◆ **EXERCISE DETAILS**: Go through the records and show each line where the word "listing" occurs.

(Records drawn from a dataset)
——————————

(** * Verification of the listing crawler and the template downloader

    Two Python programs are embedded here:

    - [collect_all_list_items.py]: the click-through traversal of a paginated
      listing, with its de-duplicating accumulator and its stopping rules
      (module [Collect]);
    - [download_templates.py]: the per-record download routine with its
      response classification, retries and file persistence
      (module [Download]).

    Python integers are unbounded, so they are modelled by [Z].  Python
    strings are modelled by [string]; a Python dict used as a map is a stdpp
    [gmap].  Calls into third-party libraries (Selenium, BeautifulSoup,
    urllib, requests) are parameters of the development: interface classes
    or section variables, never axioms. *)

From Stdlib Require Import Ascii String ZArith QArith Strings.Byte.
From stdpp Require Import gmap strings list pretty.

Local Open Scope Z_scope.
Local Open Scope string_scope.
Local Open Scope list_scope.

(** ** Python string primitives used by both programs *)

Module Py.

(** [prefix_of p s]: [s.startswith(p)]. *)
Fixpoint prefix_of (p s : string) : bool :=
  match p, s with
  | EmptyString, _ => true
  | String a p', String b s' => if decide (a = b) then prefix_of p' s' else false
  | String _ _, EmptyString => false
  end.

(** [contains sub s]: the Python test [sub in s]. *)
Fixpoint contains (sub s : string) : bool :=
  if prefix_of sub s then true
  else match s with
       | EmptyString => false
       | String _ s' => contains sub s'
       end.

(** Truthiness of an optional string: [None] and [""] are falsy. *)
Definition truthy (o : option string) : bool :=
  match o with
  | Some (String _ _) => true
  | _ => false
  end.

(** [a or b] on optional strings. *)
Definition or_else (a b : option string) : option string :=
  if truthy a then a else b.

(** [str(x)] for a value that is a string or [None], as an f-string
    formats it. *)
Definition str_of (o : option string) : string :=
  match o with
  | Some s => s
  | None => "None"
  end.

(** [c in chars] for a single character [c]. *)
Fixpoint char_in (c : ascii) (chars : string) : bool :=
  match chars with
  | EmptyString => false
  | String d chars' => if decide (c = d) then true else char_in c chars'
  end.

(** [s.lower()] on the letters A to Z; other characters are kept. *)
Definition lower_char (c : ascii) : ascii :=
  let n := nat_of_ascii c in
  if decide (65 <= n <= 90)%nat then ascii_of_nat (n + 32) else c.

Fixpoint lower (s : string) : string :=
  match s with
  | EmptyString => EmptyString
  | String c s' => String (lower_char c) (lower s')
  end.

(** [s.split(sep)] for a non-empty [sep]: occurrences are found from left to
    right and do not overlap.  [skip] counts the characters of a separator
    just matched that are still to be passed over. *)
Fixpoint split_go (sep : string) (skip : nat) (s : string) : list string :=
  match s with
  | EmptyString => [EmptyString]
  | String c s' =>
      match skip with
      | S k => split_go sep k s'
      | O =>
          if prefix_of sep s
          then EmptyString :: split_go sep (String.length sep - 1) s'
          else match split_go sep 0 s' with
               | piece :: pieces => String c piece :: pieces
               | [] => [String c EmptyString]
               end
      end
  end.

Definition split (sep s : string) : list string := split_go sep 0 s.

(** [s.split(sep)[-1]] and [s.split(sep)[0]]. *)
Definition split_last (sep s : string) : string := List.last (split sep s) EmptyString.
Definition split_first (sep s : string) : string := List.hd EmptyString (split sep s).

(** [s.lstrip(chars)], [s.rstrip(chars)] and [s.strip(chars)]. *)
Fixpoint lstrip (chars s : string) : string :=
  match s with
  | EmptyString => EmptyString
  | String c s' => if char_in c chars then lstrip chars s' else s
  end.

Definition rstrip (chars s : string) : string :=
  String.rev (lstrip chars (String.rev s)).

Definition strip (chars s : string) : string := rstrip chars (lstrip chars s).

(** [s[:n]]. *)
Fixpoint take (n : nat) (s : string) : string :=
  match n, s with
  | S n', String c s' => String c (take n' s')
  | _, _ => EmptyString
  end.

(** [os.path.join(a, b)] of [posixpath]. *)
Definition os_path_join (a b : string) : string :=
  if prefix_of "/" b then b
  else if decide (a = EmptyString) then b
  else if prefix_of "/" (String.rev a) then a +:+ b
  else a +:+ "/" +:+ b.

(** The text from the last ['.'] of [s] on, with what precedes it; [None]
    when [s] has no ['.']. *)
Fixpoint split_last_dot (s : string) : option (string * string) :=
  match s with
  | EmptyString => None
  | String c s' =>
      match split_last_dot s' with
      | Some (root, ext) => Some (String c root, ext)
      | None => if decide (c = "."%char) then Some (EmptyString, s) else None
      end
  end.

(** The part of [s] after its last ['/']. *)
Fixpoint basename (s : string) : string :=
  match s with
  | EmptyString => EmptyString
  | String c s' =>
      if contains "/" s' then basename s'
      else if decide (c = "/"%char) then s' else s
  end.

Fixpoint all_dots (s : string) : bool :=
  match s with
  | EmptyString => true
  | String c s' => if decide (c = "."%char) then all_dots s' else false
  end.

(** [os.path.splitext(p)] of [posixpath] ([genericpath._splitext]): the
    extension starts at the last dot, provided that dot comes after the last
    ['/'] and is preceded, within the file name, by a character that is not
    a dot. *)
Definition os_path_splitext (p : string) : string * string :=
  match split_last_dot p with
  | Some (root, ext) =>
      if negb (contains "/" ext) && negb (all_dots (basename root))
      then (root, ext)
      else (p, EmptyString)
  | None => (p, EmptyString)
  end.

(** [s.lstrip()], [s.rstrip()] and [s.strip()] without argument: the
    characters removed are those that [ws] holds of. *)
Fixpoint lstrip_by (ws : ascii -> bool) (s : string) : string :=
  match s with
  | EmptyString => EmptyString
  | String c s' => if ws c then lstrip_by ws s' else s
  end.

Fixpoint rstrip_by (ws : ascii -> bool) (s : string) : string :=
  match s with
  | EmptyString => EmptyString
  | String c s' =>
      match rstrip_by ws s' with
      | EmptyString => if ws c then EmptyString else String c EmptyString
      | rest => String c rest
      end
  end.

Definition strip_by (ws : ascii -> bool) (s : string) : string :=
  rstrip_by ws (lstrip_by ws s).

(** [s[n:]]. *)
Fixpoint drop (n : nat) (s : string) : string :=
  match n, s with
  | S n', String _ s' => drop n' s'
  | _, _ => s
  end.

(** [s.split(sep, 1)] for a non-empty [sep]: the text before and the text
    after the first occurrence of [sep], or [s] alone. *)
Fixpoint split1 (sep s : string) : list string :=
  if prefix_of sep s then [EmptyString; drop (String.length sep) s]
  else match s with
       | EmptyString => [EmptyString]
       | String c s' =>
           match split1 sep s' with
           | piece :: pieces => String c piece :: pieces
           | [] => [String c EmptyString]
           end
       end.

End Py.

(** ** The traversal controller ([collect_all_list_items.py]) *)

Module Collect.

Definition BASE : string := "https://htsfwb.samr.gov.cn".

(** The HTML library as [extract_items_from_html] uses it:
    [soup_anchors html] lists, in document order, the pair
    [(a['href'], a.get_text(" ", strip=True))] of every element returned by
    [soup.find_all("a", href=True)]; [urljoin] is [urllib.parse.urljoin]. *)
Class HtmlLib (Html : Type) := {
  soup_anchors : Html -> list (string * string);
  urljoin : string -> string -> string
}.

(** What happens when the handle of a page control is clicked and the click
    raises: the source then tries [driver.get(href)]. *)
Inductive HrefJump := Jumped | NoHref | JumpRaised.

(** The Selenium session as the program drives it.  Every operation takes
    the browser state and returns the new one where it can change.
    - [find_data_page d n]: [find_element] on [a[data-page="n"]], [None]
      when it raises;
    - [find_by_text d n]: [find_elements] on the XPath matching link text;
    - [find_in_container d n]: lines 94-104, the scan of the anchors of
      [find_pagination_element], [None] when nothing matches or it raises;
    - [el_click d el]: scroll into view, pause, click; [false] when it
      raised;
    - [goto_href d el]: the [except] branch of lines 114-121;
    - [wait_settled d]: the explicit wait and the pause of lines 124-129;
    - [click_next d]: lines 186-190, [None] when any of them raised;
    - [pagination_numbers d]: lines 158-166, the numbers read from the
      anchors of the pagination element, [None] when there is no such
      element or reading raised. *)
Class Browser (Driver Elem Html : Type) := {
  page_source : Driver -> Html;
  find_data_page : Driver -> Z -> option Elem;
  find_by_text : Driver -> Z -> list Elem;
  find_in_container : Driver -> Z -> option Elem;
  el_click : Driver -> Elem -> Driver * bool;
  goto_href : Driver -> Elem -> Driver * HrefJump;
  wait_settled : Driver -> Driver;
  click_next : Driver -> option Driver;
  pagination_numbers : Driver -> option (list Z)
}.

(** The dict stored for a listing entry. *)
Record ItemRecord := {
  section : string;
  title : string;
  detail_url : string
}.

#[global] Instance ItemRecord_eq_dec : EqDecision ItemRecord.
Proof. solve_decision. Defined.

(** An extracted item: the pair [(title, url)]. *)
Definition Item : Type := string * string.

(** The three ways [click_page_and_collect] returns [False]. *)
Inductive NavError := NoPageElement | ClickOrJumpFailed | ClickFailed.

(** Why the [while] loop of [main] ended.  [OutOfFuel] belongs to the model
    only; [main_never_out_of_fuel] shows that it does not occur. *)
Inductive Stop := CeilingReached | NavigationAbort | NoGrowth | OutOfFuel.

#[global] Instance Stop_eq_dec : EqDecision Stop.
Proof. solve_decision. Defined.

(** One iteration of the loop as an observer sees it: the page number
    handed to [click_page_and_collect] and, unless the iteration aborted,
    the value of [new_count]. *)
Record Iteration := {
  page : Z;
  added : option Z
}.

Section Traversal.
Context {Driver Elem Html : Type}.
Context `{!HtmlLib Html, !Browser Driver Elem Html}.

(** [extract_items_from_html], lines 45-54. *)
Definition extract_items_from_html (html : Html) : list Item :=
  map (fun a => (a.2, urljoin BASE a.1))
      (filter (fun a => Py.contains "/View?id=" a.1 = true) (soup_anchors html)).

(** Lines 83-104 of [click_page_and_collect]: the handle for a page
    number, by three strategies in order. *)
Definition resolve_page_element (d : Driver) (page_num : Z) : option Elem :=
  match find_data_page d page_num with
  | Some el => Some el
  | None =>
      match find_by_text d page_num with
      | el :: _ => Some el
      | [] => find_in_container d page_num
      end
  end.

(** [click_page_and_collect], lines 81-132. *)
Definition click_page_and_collect (d : Driver) (page_num : Z)
  : Driver * (NavError + list Item) :=
  match resolve_page_element d page_num with
  | None => (d, inl NoPageElement)
  | Some el =>
      let collect (d' : Driver) :=
        let d'' := wait_settled d' in
        (d'', inr (extract_items_from_html (page_source d''))) in
      match el_click d el with
      | (d1, true) => collect d1
      | (d1, false) =>
          match goto_href d1 el with
          | (d2, Jumped) => collect d2
          | (d2, NoHref) => (d2, inl ClickOrJumpFailed)
          | (d2, JumpRaised) => (d2, inl ClickFailed)
          end
      end
  end.

Section Run.
(** [args.section] *)
Variable sect : string.

Definition record_of (t u : string) : ItemRecord :=
  {| section := sect; title := t; detail_url := u |}.

(** Lines 151-152: the first page is stored by plain assignment. *)
Definition seed_items (acc : gmap string ItemRecord) (items : list Item)
  : gmap string ItemRecord :=
  foldl (fun m it => <[it.2 := record_of it.1 it.2]> m) acc items.

(** Lines 200-204: one item of a later page; the pair is the
    accumulator and [new_count]. *)
Definition merge_item (st : gmap string ItemRecord * Z) (it : Item)
  : gmap string ItemRecord * Z :=
  match st.1 !! it.2 with
  | Some _ => st
  | None => (<[it.2 := record_of it.1 it.2]> st.1, st.2 + 1)
  end.

(** Lines 200-204: the merge of a page, [new_count] starting at 0. *)
Definition merge_items (acc : gmap string ItemRecord) (items : list Item)
  : gmap string ItemRecord * Z :=
  foldl merge_item (acc, 0) items.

——————————

◆ **TASK SOLUTION**:
(** * Verification of the listing crawler and the template downloader
      listing, with its de-duplicating accumulator and its stopping rules
(** The dict stored for a listing entry. *)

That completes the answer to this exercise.